Rumah yang seharusnya tempat hangat untuk pulang. Mendadak memiliki suasana yang berbeda sejak kematian Ayah.
Aku hanya bisa berbaring di tempat tidur sambil memeriksa ponselku. Disana ada banyak artikel mengenai kecelakaan Ayah.
[Kematian Seorang Stuntman Terkenal]
[Produksi Film Action Karya Julio Dihentikan Sementara Waktu]
[Kematian Stuntman Diduga Kelalaian Tim Stuntman]
Kemudian sejak itu, kebebasanku direnggut oleh Ibuku sendiri. Ibuku memintaku untuk keluar dari klub. Begitu juga dengan impianku. Dia berkata kalau aku tidak cocok menjadi aktris dan tampil dalam film.

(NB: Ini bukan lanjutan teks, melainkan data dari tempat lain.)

(* ===== verification/XBarRanges.v ===== *)
(** What the crossbar learns of the ranges of its memory-side ports: the ranges each port has
    announced last, and the default port its range, or a fatal error if they do not agree; once
    all have been announced, an address goes to the port whose range has it, or to the default
    port. *)
From S2P Require Import Prelude Packet PacketQueue Clocked AddrRange AddrRangeMap AddrRangeMapSpec Layer XBar.
From stdpp Require Import gmap list sorting.
Open Scope Z_scope.
Import XBar RangeMapSpec.
Import AddrRangeMap(key, val, node, tree).

Module XBarRanges.
Section Ranges.
(** The ranges are not interleaved; [dport] is the default port, if there is one. *)
Context (c : Config) (dport : Z).
Abbreviation pair := (AddrRange.t * Z)%type.
Definition plain (r : AddrRange.t) : Prop := range_ok r /\ AddrRange.interleaved r = false.

(** ** The specification *)

(** The ranges of a port added, unless one intersects another. *)
Fixpoint add_ranges (id : Z) (rs : list AddrRange.t) (l : list pair) : option (list pair) :=
  match rs with
  | [] => Some l
  | r :: rs' => if existsb (fun x : pair => meets r x.1) l then None else add_ranges id rs' ((r, id) :: l)
  end.
(** The ranges of the ports, and the default range. *)
Definition known : Type := list pair * AddrRange.t.
(** A port announces its ranges again.  The default port has one range if that is to be used,
    and otherwise takes the rest of the addresses, whatever it announces. *)
Definition announce (id : Z) (rs : list AddrRange.t) (x : known) : option known :=
  if id =? dport then (if useDefaultRange c then match rs with [r] => Some (x.1, r) | _ => None end else Some x)
  else (fun l => (l, x.2)) <$> add_ranges id rs (filter (fun y : pair => y.2 <> id) x.1).
(** A range is inside the default range or apart from it. *)
Definition fits (d r : AddrRange.t) : bool := negb (meets r d) || covers r d.
Definition agreed (x : known) : bool := negb (useDefaultRange c) || forallb (fun y : pair => fits x.2 y.1) x.1.
(** What is passed on of the ranges [k]. *)
Definition outside (d : AddrRange.t) (k : list AddrRange.t) : list AddrRange.t := filter (fun r => useDefaultRange c && covers r d = false) k.
Definition passed_on (d : AddrRange.t) (k : list AddrRange.t) : list AddrRange.t := (if useDefaultRange c then [d] else []) ++ outside d k.
Lemma xbar_clockEdge_wp now n s : horizon now -> ClockedSpec.clock_ok (period c) now (clock s) -> 0 <= n <= 1 ->
  wp (clockEdge c now n) s (fun e s' => exists k, s' = s <| clock := k |> /\ ClockedSpec.clock_ok (period c) now k /\ now + period c * n <= e < now + period c * (n + 1)).
Proof.
  intros [Hn Hh] Hk Hd. pose proof (co_period Hc). unfold clockEdge. wp_step.
  eapply wp_mono; [apply ClockedSpec.clockEdge_wp; [done|done|lia|nia|done]|]. intros e k [Hk' He]. by exists k.
Qed.
Lemma calc_wp now p d latency s : horizon now -> ClockedSpec.clock_ok (period c) now (clock s) -> fine latency p -> 0 <= latency -> d = latency * period c ->
  wp (calcPacketTiming c now p d) s (fun p' s' => exists k h f, s' = s <| clock := k |> /\ ClockedSpec.clock_ok (period c) now k /\
    p' = p <| Pkt.headerDelay := h |> <| Pkt.payloadDelay := f |> /\ Pkt.headerDelay p + d <= h < 2 ^ 32 /\ 0 <= f < 2 ^ 32).
Proof.
  intros Hh Hk [Ha Hs Hn Hp [Hd0 Hd]] Hl ->. pose proof (co_period Hc). pose proof (co_us Hc). pose proof (co_width Hc). pose proof Hh as [Hh0 Hh1].
  assert (0 <= latency * period c) by nia. unfold calcPacketTiming. wp_step.
  eapply wp_mono; [by apply (xbar_clockEdge_wp now 0)|]. intros e s1 (k & -> & Hk1 & He). set (offset := tsub e now). assert (0 <= offset < period c) as Ho.
  { unfold offset. rewrite tsub_small by lia. lia. }
  set (h := u32 (tadd (Pkt.headerDelay p) (tadd offset (latency * period c)))).
  assert (h = Pkt.headerDelay p + (offset + latency * period c)) as Eh.
  { unfold h. rewrite (tadd_small offset) by lia. rewrite tadd_small by lia. apply u32_small. lia. }
  change (Pkt.headerDelay (over Pkt.headerDelay _ p)) with h. destruct (Z.ltb_spec (us c) h); [lia|].
  change (MemCmd.hasData (Pkt.cmd (over Pkt.headerDelay _ p))) with (MemCmd.hasData (Pkt.cmd p)). destruct (MemCmd.hasData (Pkt.cmd p)).
  - wp_step. wp_step. unfold Pkt.getSize. change (Pkt.flags (over Pkt.headerDelay _ p)) with (Pkt.flags p). rewrite Hs. cbn [Pkt.check mbind result_bind rp].
    wp_step. wp_step. unfold udiv. rewrite (proj2 (Z.eqb_neq (width c) 0)) by lia. cbn [rp]. wp_step. exists k, h. eexists. split; [done|]. split; [done|].
    split; [done|]. split; [lia|]. apply u32_range.
  - wp_step. exists k, h, (Pkt.payloadDelay p). split; [done|]. split; [done|]. split; [by destruct p|]. split; [lia|done].
Qed.
Lemma getAddrRange_ok latency p : fine latency p -> getAddrRange p = Ok (range_of p).
Proof. intros [Ha Hs _ _ _]. unfold getAddrRange, Pkt.getAddr, Pkt.getSize. by rewrite Ha, Hs. Qed.
Lemma findPort_wp p s : fine_request p -> gotAllAddrRanges s = true -> represents (portMap s) ranges -> defaultPortID s = dport -> defaultRange s = drange ->
  wp (findPort c (range_of p)) s (fun j s' => exists m, s' = s <| portMap := m |> /\ represents m ranges /\ route (range_of p) = Some j /\ 0 <= j < nm).
Proof.
  intros [_ Hsp Hr] Hg Hm Hdp Hdr.
  assert (query_ok (range_of p)) as Hq.
  { split; [done|done|]. unfold range_of, RangeSize. cbn [AddrRange.start AddrRange.end_]. rewrite u64_small by lia. lia. }
  unfold findPort. wp_step. wp_step. wp_step. apply wp_assert; [done|]. wp_step. unfold at_portMap. wp_step. eapply wp_mono; [by apply lookup_wp|]. intros o m [Eo Hm'].
  unfold route in *. destruct (List.filter (fun x : AddrRange.t * Z => covers (range_of p) x.1) ranges) as [|x l] eqn:Ef.
  - destruct o as [e|]; [done|]. wp_step. wp_step. change (defaultRange (over portMap _ s)) with (defaultRange s). change (defaultPortID (over portMap _ s)) with (defaultPortID s).
    rewrite Hdp, Hdr. pose proof (co_default Hc) as Hd. destruct (useDefaultRange c).
    + wp_step. wp_step. rewrite (covers_eq _ _ Hq). cbn [rp]. destruct (covers (range_of p) drange); [|done]. wp_step. exists m.
      split; [done|]. split; [done|]. split; [done|]. by destruct Hd as [?|[_ ?]].
    + destruct (Z.eqb_spec dport InvalidPortID); cbn [negb] in *; [done|]. wp_step. exists m. split; [done|]. split; [done|]. split; [done|]. by destruct Hd as [?|[? _]].
  - destruct o as [e|]; [|done]. cbn in Eo. injection Eo as ->. wp_step. exists m. split; [done|]. split; [done|]. split; [done|].
    apply (co_ids Hc). assert (x ∈ List.filter (fun x : AddrRange.t * Z => covers (range_of p) x.1) ranges) as Hx by (rewrite Ef; left).
    by apply list_elem_of_In, filter_In in Hx as [Hx%list_elem_of_In _].
Qed.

Aku awalnya tidak ingin menuruti keinginannya. Sayangnya, sekali lagi takdir seolah-olah tidak pernah berpihak kepadaku.
Ibuku menemukan skenario film yang ku kerjakan saat waktu luang. Dia langsung memukulku berkali-kali dan berkata mengapa aku tidak bisa menurutinya. Aku tidak mengerti mengapa Ibuku menjadi seperti itu.

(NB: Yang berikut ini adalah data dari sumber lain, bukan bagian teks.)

Lemma first_bin h k b top bins p e : stack h k b -> chain h top bins -> sorted ((k, b) :: bins) -> p ∈ b ++ ptrs bins -> h !! p = Some e ->
  if bool_decide (k = key_of e) then p ∈ b else p ∈ ptrs bins.
Proof.
  intros Hs Hc [_ Hall]%StronglySorted_inv [Hp|Hp]%elem_of_app He.
  - destruct (stack_in _ _ _ _ Hs Hp) as (e1 & E1 & Ek1). rewrite bool_decide_true; [done|congruence].
  - case_bool_decide as Hk; [|done]. destruct (bin_of _ _ _ _ _ Hc Hp He) as (b1 & Hb1 & _).
    rewrite Forall_forall in Hall. specialize (Hall _ Hb1). cbn in Hall. rewrite Hk in Hall. by rewrite klt_irrefl in Hall.
Qed.

Lemma unhook_wp p e prev k0 l0 ep c l ec bins s : heap s !! p = Some e -> heap s !! prev = Some ep -> stack (heap s) k0 (prev :: l0) ->
  heap s !! c = Some ec -> stack (heap s) (key_of e) (c :: l) -> chain (heap s) (nextBin ec) bins ->
  NoDup ((prev :: l0) ++ (c :: l) ++ ptrs bins) -> p ∈ c :: l ->
  wp (p' ← removeItem p c; store prev (fun e => e <| nextBin := p' |>)) s (fun _ s' => exists h', s' = s <| heap := h' |> /\
    linked (heap s) h' /\ within (prev :: c :: l) (heap s) h' /\
    chain h' (Some prev) ((k0, prev :: l0) :: keep_bin (key_of e) (others p (c :: l)) bins)).
Proof.
  intros He Hep Hs Hec Hsc Hc Hnd Hp. apply NoDup_app in Hnd as (Hnd1 & Hdis & Hnd2).
  wp_step. eapply wp_mono; [eapply (removeItem_wp p c l (key_of e) ec bins); done|].
  intros r s' (h' & -> & Hl & Hw & Hc'). assert (forall q, q ∈ prev :: l0 -> h' !! q = heap s !! q) as Hkeep.
  { intros q Hq. apply Hw. specialize (Hdis q Hq). set_solver. }
  assert (h' !! prev = Some ep) as Hep' by (rewrite Hkeep; [done|left]).
  eapply store_wp; [exact Hep'|]. eexists. split; [reflexivity|]. cbn [heap over]. split; [|split].
  - transitivity h'; [done|]. apply (linked_insert h' prev ep); [done|by split_and!].
  - intros q [Hq Hq']%not_elem_of_cons. rewrite lookup_insert_ne by done. by apply Hw.
  - eexists prev, l0, _. split; [done|]. split; [done|]. rewrite lookup_insert_eq. split; [done|]. split.
    + apply stack_nextBin; [done|]. by eapply stack_frame.
    + apply chain_insert; [|exact Hc']. rewrite keep_ptrs, elem_of_app. specialize (Hdis prev ltac:(by left)). rewrite elem_of_app in Hdis.
      intros [Hq|Hq]; apply Hdis; [left|by right]. unfold others in Hq. by apply list_elem_of_filter in Hq as [_ ?].
Qed.

(** What [remove] does once the bin before is known. *)
Definition cut (event : ptr) (e : Event) (prev : ptr) (curr : option ptr) : comp t unit :=
  match curr with
  | None => lift (Fault Panic)
  | Some c => ec ← deref c;
      if negb (ev_eq ec e) then lift (Fault Panic)
      else p ← removeItem event c; store prev (fun e => e <| nextBin := p |>)
  end.
Lemma remove_loop_wp p e bins : forall fuel prev k0 l0 ep s, heap s !! p = Some e -> heap s !! prev = Some ep ->
  stack (heap s) k0 (prev :: l0) -> chain (heap s) (nextBin ep) bins -> NoDup ((prev :: l0) ++ ptrs bins) -> sorted bins ->
  p ∈ ptrs bins -> (length bins <= fuel)%nat ->
  wp ('(prev', curr) ← find_bin fuel p prev (nextBin ep); cut p e prev' curr) s
    (fun _ s' => exists h', s' = s <| heap := h' |> /\ linked (heap s) h' /\ within (prev :: ptrs bins) (heap s) h' /\
      chain h' (Some prev) ((k0, prev :: l0) :: del_bin (key_of e) p bins)).
Proof.
  induction bins as [|[k' b] bins IH]; intros fuel prev k0 l0 ep s He Hep Hs Hc Hnd Hso Hp Hf; [by apply elem_of_nil in Hp|].
  destruct (bin_of _ _ _ _ _ Hc Hp He) as (b0 & Hb0 & Hpb0).
  pose proof Hc as (c & l & ec & -> & Ec & Hec & Hsc & Hcc). rewrite Ec.
  destruct (stack_in _ _ _ c Hsc) as (ec' & E & Ek); [by left|]. rewrite Hec in E. injection E as <-.
  rewrite ptrs_cons in Hnd, Hp. pose proof Hnd as Hnd0. apply NoDup_app in Hnd as (Hnd1 & Hdis & Hnd2).
  pose proof (first_bin _ _ _ _ _ _ _ Hsc Hcc Hso Hp He) as Hin.
  cbn [length] in Hf. destruct fuel as [|fuel]; [lia|]. apply StronglySorted_inv in Hso as [Hso Hall].
  wp_step. cbn [find_bin]. wp_step. eapply deref_wp; [exact Hec|]. wp_step. eapply deref_wp; [exact He|]. rewrite ev_lt_key, Ek.
  destruct (klt k' (key_of e)) eqn:El.
  - assert (k' <> key_of e) as Hne by (intros ->; by rewrite klt_irrefl in El).
    rewrite bool_decide_false in Hin by done.
    apply wp_bind_inv. eapply wp_mono; [apply (IH fuel c k' l ec s); try done; lia|].
    intros [] s' (h' & -> & Hl & Hw & Hc'). exists h'. split; [done|]. split; [done|]. split.
    { intros q Hq. apply Hw. rewrite ptrs_cons in Hq. set_solver. }
    assert (forall q, q ∈ prev :: l0 -> h' !! q = heap s !! q) as Hkeep.
    { intros q Hq. apply Hw. specialize (Hdis q Hq). set_solver. }
    exists prev, l0, ep. split; [done|]. split; [done|]. rewrite Hkeep by left. split; [done|].
    split; [eapply stack_frame; [|exact Hs]; done|]. rewrite Ec. cbn [del_bin]. by rewrite bool_decide_false.
  - assert (k' = key_of e) as ->.
    { apply elem_of_cons in Hb0 as [[= ->]|Hb0]; [done|]. rewrite Forall_forall in Hall. specialize (Hall _ Hb0). cbn in Hall. congruence. }
    wp_step. cbn [cut]. wp_step. eapply deref_wp; [exact Hec|]. rewrite ev_eq_key, bool_decide_true by done. cbn [negb].
    cbn [del_bin]. rewrite bool_decide_true by done. eapply wp_mono; [eapply (unhook_wp p e prev k0 l0 ep c l ec bins); try done|].
    + by rewrite bool_decide_true in Hin.
    + intros [] s' (h' & -> & Hl & Hw & Hc'). exists h'. split; [done|]. split; [done|]. split; [|done].
      intros q Hq. apply Hw. rewrite ptrs_cons in Hq. set_solver.
Qed.

Lemma remove_wp p e bins s : heap s !! p = Some e -> mine e = true -> chain (heap s) (head s) bins -> NoDup (ptrs bins) -> sorted bins ->
  p ∈ ptrs bins ->
  wp (remove p) s (fun _ s' => moved (ptrs bins) s s' /\ chain (heap s') (head s') (del_bin (key_of e) p bins)).
Proof.
  intros He Hm Hc Hnd Hso Hp. unfold remove. wp_step. wp_step. destruct bins as [|[k0 b] bins]; [by apply elem_of_nil in Hp|].
  pose proof Hc as (c & l & ec & -> & Ec & Hec & Hsc & Hcc). rewrite Ec.
  destruct (stack_in _ _ _ c Hsc) as (ec' & E & Ek); [by left|]. rewrite Hec in E. injection E as <-.
  wp_step. eapply deref_wp; [exact He|]. wp_step. eapply deref_wp; [exact Hec|]. wp_step. apply wp_assert; [done|].
  rewrite ev_eq_key, Ek. rewrite ptrs_cons in Hnd, Hp. pose proof (first_bin _ _ _ _ _ _ _ Hsc Hcc Hso Hp He) as Hin.
  cbn [del_bin]. case_bool_decide as Hk.
  - subst k0. wp_step. eapply wp_mono; [eapply (removeItem_wp p c l _ ec bins); done|].
    intros r s' (h' & -> & Hl & Hw & Hc'). wp_step. split; [|exact Hc']. split; try done. intros q Hq. apply Hw. rewrite ptrs_cons in Hq. set_solver.
  - pose proof (bins_ptrs _ _ _ Hcc). assert (length (ptrs bins) <= size (heap s))%nat as Hsz by (eapply ptrs_size; [done|by apply NoDup_app in Hnd as (_ & _ & ?)]).
    apply StronglySorted_inv in Hso as [Hso _].
    eapply wp_mono; [eapply (remove_loop_wp p e bins (steps s) c k0 l ec); try done; unfold steps; lia|].
    intros [] s' (h' & -> & Hl & Hw & Hc'). split; [|by cbn [heap head over]; rewrite Ec]. split; try done.
    intros q Hq. apply Hw. rewrite ptrs_cons in Hq. set_solver.
Qed.
End QueueRep.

Dengan cepat Ibuku membakar semua hal mengenai film di kamarku. Dari skenario film, kertas berisi kegiatan klub penggemar film sampai foto-foto klub penggemar film. Aku memohon untuk tidak melakukannya. Tetapi, anehnya aku tidak bisa mengeluarkan suaraku.
Aku hanya bisa menangis di atas lantai sambil merasakan rasa sakit di kedua tanganku akibat dipukuli. Aku tidak pernah mengerti, mengapa Ibuku menjadi sangat berubah sejak kematian Ayah. Kepalaku rasanya sangat sakit untuk menelan semua informasi itu. Ibuku juga membuatku tidak mendapat makan malam dan memintaku untuk merenungkan kejadian yang terjadi.
Ibuku memutus hubunganku dengan klub penggemar film. Bahkan aku dipaksa untuk bergabung dengan klub perpustakaan dan memintaku untuk fokus belajar daripada mengejar impian yang tidak penting.
Sudah lebih dari delapan bulan sejak kejadian itu. Aku berusaha menghindari klub penggemar film. Disisi lain, aku juga tidak menyesal dengan masuk ke klub perpustakaan. Karena aku juga mendapat teman baru.
Aku kembali melewati hari-hariku yang biasa. Jika diibaratkan sebuah perumpamaan. Aku merasa seperti burung yang terjebak di dalam sangkar dan perlahan bulu burung itu terkupas hingga dia tidak bisa untuk kembali terbang.
Awalnya aku ingin menyerah dengan impianku untuk menjadi seorang aktris. Tetapi, anak laki-laki itu sepertinya bisa membantuku keluar dari sangkar.
"Bukankah begitu, Dika?" gumamku ke arah Dika yang merekamku dari arah belakang.